C. S. Lewis, Natural Law, and Immigration Non‑Enforcement
In Mere Christianity C. S. Lewis writes: “Good and evil both increase at compound interest. That is why the little decisions you and I make every day are of such infinite importance.” Lewis assumes an objective moral law (the Tao) that orders personal life, social life, and life under civil law. When that law is ignored, the result is not only discrete and individual harms, but a progressive deformation and distortion of persons and societies.
One way to describe this objective moral law is natural law—a law imprinted on the hearts of all people and made known through the faculties of reason and revelation. For many Christian conservatives, this conception dovetails with the thinking of our Founding Fathers, who drew on both Biblical and natural-law standards in framing the Declaration of Independence. The authority claimed in the Preamble to the U.S. Constitution comes from “We the People,” but the Founders understood from whence the authority of “We the People” itself is derived: we are “endowed by our Creator with certain rights,” rights given not by man but by our Creator. This is the crucial connection between the moral–spiritual predicate and the temporal grounding of our legal system and of the rules that govern all our social environs.
Let us use immigration law as an example, bringing together Lewis’s idea of a cascading progression of evil and sin with the idea of a legal standard rooted in a universally accepted moral predicate.
Lewis insists that moral language presupposes a real standard; if there is no “Real Morality,” then calling Nazi ethics “worse” than others becomes meaningless. In the same way, calling our President and his supporters “racist” or “fascist” is meaningless if it is not anchored in genuine moral pillars. When a polity systematically refuses to obey its own laws, it begins to lose the ability to use its legal and moral predicates coherently.
The initial decision to decline enforcement of existing immigration law—often in the name of humanitarianism or economic convenience—sets off cascading economic distortions: the creation of a shadow labor market; systematic underpayment; tolerance of employer violations “in order to compete”; and an artificially cheap sub‑economy (in agriculture, construction, hospitality, and beyond) that then “justifies” depressed wages more broadly.
In response, legal artifices and ad hoc measures (such as granting licenses, local voting rights, and other accommodations) are crafted to regularize what the system refused to confront at the outset, rather than to vindicate the original law’s substantive justice. Alongside these moves comes semantic erosion: terms like “worker,” “immigrant,” “citizen,” “exploitation,” and even “rights” are stretched to cover mutually incompatible realities. Policy debate degenerates into a contest of slogans and political narratives, rather than a rational exchange of reasons.
This is Lewis’s “compound interest” of evil in institutional form. A bridgehead is established when a clear law (immigration statutes) is not enforced for reasons of expediency or sentiment. Once that bridgehead is surrendered, subsequent “necessary” adjustments and exceptions are not neutral; they follow the internal logic of the first surrender and multiply its effects.

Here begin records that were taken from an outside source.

(** X17: on an r-by-3 matrix of doubles, [r >= 1], [from_mlab_linkage]
    raises 'The format of the indices is not 1..N' only when the smallest
    id is not 1 and the largest is not 2r, so that a matrix whose smallest
    id is 1 is let through whatever its other ids are.  A matrix let
    through gives the r-by-4 matrix whose row [i] holds the two ids of row
    [i] less 1, its distance, and the size that
    [calculate_cluster_sizes_wrap] wrote for it when it was entered with
    the first three columns of that result and [r + 1]. *)
Theorem from_mlab_linkage_layout (W : extension)
    (kernel : list pyobj -> list double) (r : nat) (zs : list double) :
  W !! "calculate_cluster_sizes_wrap" = Some kernel ->
  (1 <= r)%nat -> length zs = (r * 3)%nat ->
  let Zm := mk_ndarray Float64 [r; 3%nat] zs in
  let ids := flat_map (fun i => [get2 Zm i 0; get2 Zm i 1]) (seq 0 r) in
  let H := mk_ndarray Float64 [r; 3%nat]
             (flat_map (fun i => [fsub (get2 Zm i 0) (of_int 1);
                                  fsub (get2 Zm i 1) (of_int 1);
                                  get2 Zm i 2]) (seq 0 r)) in
  let CS := write_back (zeros [r; 1%nat])
              (kernel [PyArray H; PyArray (zeros [r; 1%nat]);
                       PyInt (Z.of_nat r + 1)]) in
  (forall lo, array_min ids = ret lo -> feq lo (of_int 1) = true ->
     not_one_to_n ids r = ret false)
  /\ (not_one_to_n ids r = ret true ->
      from_mlab_linkage W (PyArray Zm)
      = raise (AttributeError "The format of the indices is not 1..N"))
  /\ (not_one_to_n ids r = ret false ->
      from_mlab_linkage W (PyArray Zm)
      = ([ECall "calculate_cluster_sizes_wrap"],
         inr (mk_ndarray Float64 [r; 4%nat]
                (flat_map (fun i => [fsub (get2 Zm i 0) (of_int 1);
                                     fsub (get2 Zm i 1) (of_int 1);
                                     get2 Zm i 2;
                                     get1 CS i]) (seq 0 r))))).
Proof.
  intros HW Hr Hlen Zm ids H CS.
  assert (Hsh : shape Zm = [r; 3%nat]) by reflexivity.
  assert (Hwf : well_formed Zm).
  { unfold well_formed. cbn [Zm data shape size_of fold_right]. lia. }
  assert (Hstart : forall bad, not_one_to_n ids r = ret bad ->
            from_mlab_linkage W (PyArray Zm)
            = if bad
              then raise (AttributeError "The format of the indices is not 1..N")
              else
                let Zpart := mk_ndarray Float64 [r; 2%nat]
                               (map (fun x => fsub x (of_int 1)) ids) in
                let Zd := mk_ndarray Float64 [r; 1%nat]
                            (flat_map (fun i => [get2 Zm i 2]) (seq 0 r)) in
                getattr_wrap W "calculate_cluster_sizes_wrap" ;;;
                let* H := hstack [Zpart; Zd] in
                let* CS := call_wrap W "calculate_cluster_sizes_wrap"
                             [PyArray H; PyArray (zeros [r; 1%nat]);
                              PyInt (Z.of_nat r + 1)] (zeros [r; 1%nat]) in
                hstack [Zpart; Zd; CS]).
  { intros bad Hbad. unfold from_mlab_linkage.
    rewrite Hsh. cbn [is_double dtype_of Zm negb Nat.eqb].
    destruct (Nat.ltb_spec r 1); [lia|].
    rewrite (ids_of_three_columns Zm r Hsh Hwf),
            (distances_of_three_columns Zm r Hsh Hwf).
    unfold reshape. cbn [shape size_of fold_right dtype_of Zm data].
    replace (r * (1 * 1) =? r * 1)%nat with true
      by (symmetry; apply Nat.eqb_eq; lia).
    rewrite bind_ret_l. fold ids. rewrite Hbad, bind_ret_l.
    destruct bad; reflexivity. }
  split; [|split].
  - intros lo Hlo Hone. unfold not_one_to_n. rewrite Hlo, bind_ret_l.
    unfold fne. unfold feq in Hone. now rewrite Hone.
  - intros Hbad. now rewrite (Hstart true Hbad).
  - intros Hbad. rewrite (Hstart false Hbad). cbv zeta.
    unfold getattr_wrap. rewrite HW, bind_ret_l.
    unfold ids. rewrite map_of_flat_map. cbn [map].
    set (Zpart := mk_ndarray Float64 [r; 2%nat] _).
    set (Zd := mk_ndarray Float64 [r; 1%nat] _).
    assert (HZpart : forall i, (i < r)%nat ->
              block Zpart i = [fsub (get2 Zm i 0) (of_int 1);
                               fsub (get2 Zm i 1) (of_int 1)]).
    { intros i Hi. unfold Zpart.
      now rewrite (block_of_rows Float64 r 2 [] _ i) by (reflexivity || lia). }
    assert (HZd : forall i, (i < r)%nat -> block Zd i = [get2 Zm i 2]).
    { intros i Hi. unfold Zd.
      now rewrite (block_of_rows Float64 r 1 [] _ i) by (reflexivity || lia). }
    assert (HH : hstack [Zpart; Zd] = ret H).
    { unfold hstack, atleast_1d, same_ndim, same_but_second_axis.
      cbn [map shape Zpart Zd forallb length Nat.eqb andb negb head tail].
      rewrite bool_decide_eq_true_2 by (split; reflexivity).
      cbn [andb negb fold_right nth Nat.add]. unfold H.
      apply (f_equal (fun d => ret (mk_ndarray Float64 [r; 3%nat] d))).
      apply flat_map_ext_seq. intros i Hi. cbn [flat_map].
      rewrite HZpart, HZd by lia. reflexivity. }
    rewrite HH, bind_ret_l, (call_wrap_found _ _ _ _ _ HW).
    rewrite (bind_returns _ _ _ _ eq_refl). fold CS.
    assert (HCS : forall i, (i < r)%nat -> block CS i = [get1 CS i]).
    { intros i Hi. unfold block, block_size, get1.
      cbn [CS write_back shape tail size_of fold_right Nat.mul Nat.add].
      rewrite Nat.mul_1_r. apply take_one_drop.
      fold (write_back (zeros [r; 1%nat])
              (kernel [PyArray H; PyArray (zeros [r; 1%nat]);
                       PyInt (Z.of_nat r + 1)])).
      change (length (data CS) > i)%nat. unfold CS.
      rewrite length_write_back. unfold zeros. cbn [data size_of fold_right].
      rewrite repeat_length. lia. }
    assert (Hlast : hstack [Zpart; Zd; CS]
                    = ret (mk_ndarray Float64 [r; 4%nat]
                             (flat_map (fun i => [fsub (get2 Zm i 0) (of_int 1);
                                                  fsub (get2 Zm i 1) (of_int 1);
                                                  get2 Zm i 2;
                                                  get1 CS i]) (seq 0 r)))).
    { unfold hstack, atleast_1d, same_ndim, same_but_second_axis.
      cbn [map shape Zpart Zd CS write_back zeros forallb length Nat.eqb
           andb negb head tail].
      rewrite !bool_decide_eq_true_2 by (split; reflexivity).
      cbn [andb negb fold_right nth Nat.add].
      apply (f_equal (fun d => ret (mk_ndarray Float64 [r; 4%nat] d))).
      apply flat_map_ext_seq. intros i Hi. cbn [flat_map].
      fold (write_back (zeros [r; 1%nat])
              (kernel [PyArray H; PyArray (zeros [r; 1%nat]);
                       PyInt (Z.of_nat r + 1)])).
      fold CS. rewrite HZpart, HZd, HCS by lia. reflexivity. }
    rewrite Hlast. reflexivity.
Qed.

Historically, slave systems, indentured servitude, and caste labor arrangements have shrouded themselves in the language of economic indispensability: “Without this class, who will harvest, clean, build? How will the debt be paid?” That cry is not a neutral question; it is, in Lewisian terms, evidence of self‑chosen blindness—a refusal to see that the economic order is now resting on institutionalized disregard of persons.
It then becomes easier to see how, once the moral law is discarded in favor of humanistic, atomistic, progressive precepts, our predicates themselves become instruments of power and emotion. Subjectivism “eats” the language from within; we continue to speak of “justice,” but no longer mean anything determinate by it. Lewis would say that once the shared moral law is discarded, our intuitive predicates cease to be truth‑tracking descriptions and instead become tools of will and sentiment.
On Lewis’s terms, the cascade can be sketched as follows:
- First-stage sin: a deliberate refusal to treat certain persons under the same moral law as others (here, treating immigrants as a legally and economically exploitable class).
- Second-stage artifices: legal and economic constructs built to stabilize the first-stage injustice, generating a false sub‑economy and a differentiated class of semi‑persons.
- Third-stage blindness: participants in the system lose the capacity even to name the arrangement truthfully; questions such as “Who will do the work?” displace questions about what is owed to workers as moral agents.
The point is not that every Biblical norm must be codified into civil statute. Rather, when a polity freely enacts a law that embodies a genuine moral predicate (for example, non‑exploitation. equal protection or freedom of conscience) and then persistently refuses to enforce it, that refusal has profound formative effects. The damage lies not only in the immediate injustices, but also in the way it trains both rulers and ruled to treat law as a negotiable suggestion rather than a binding moral commitment—precisely the kind of subjectivism Lewis warns will, in the end, destroy civilization.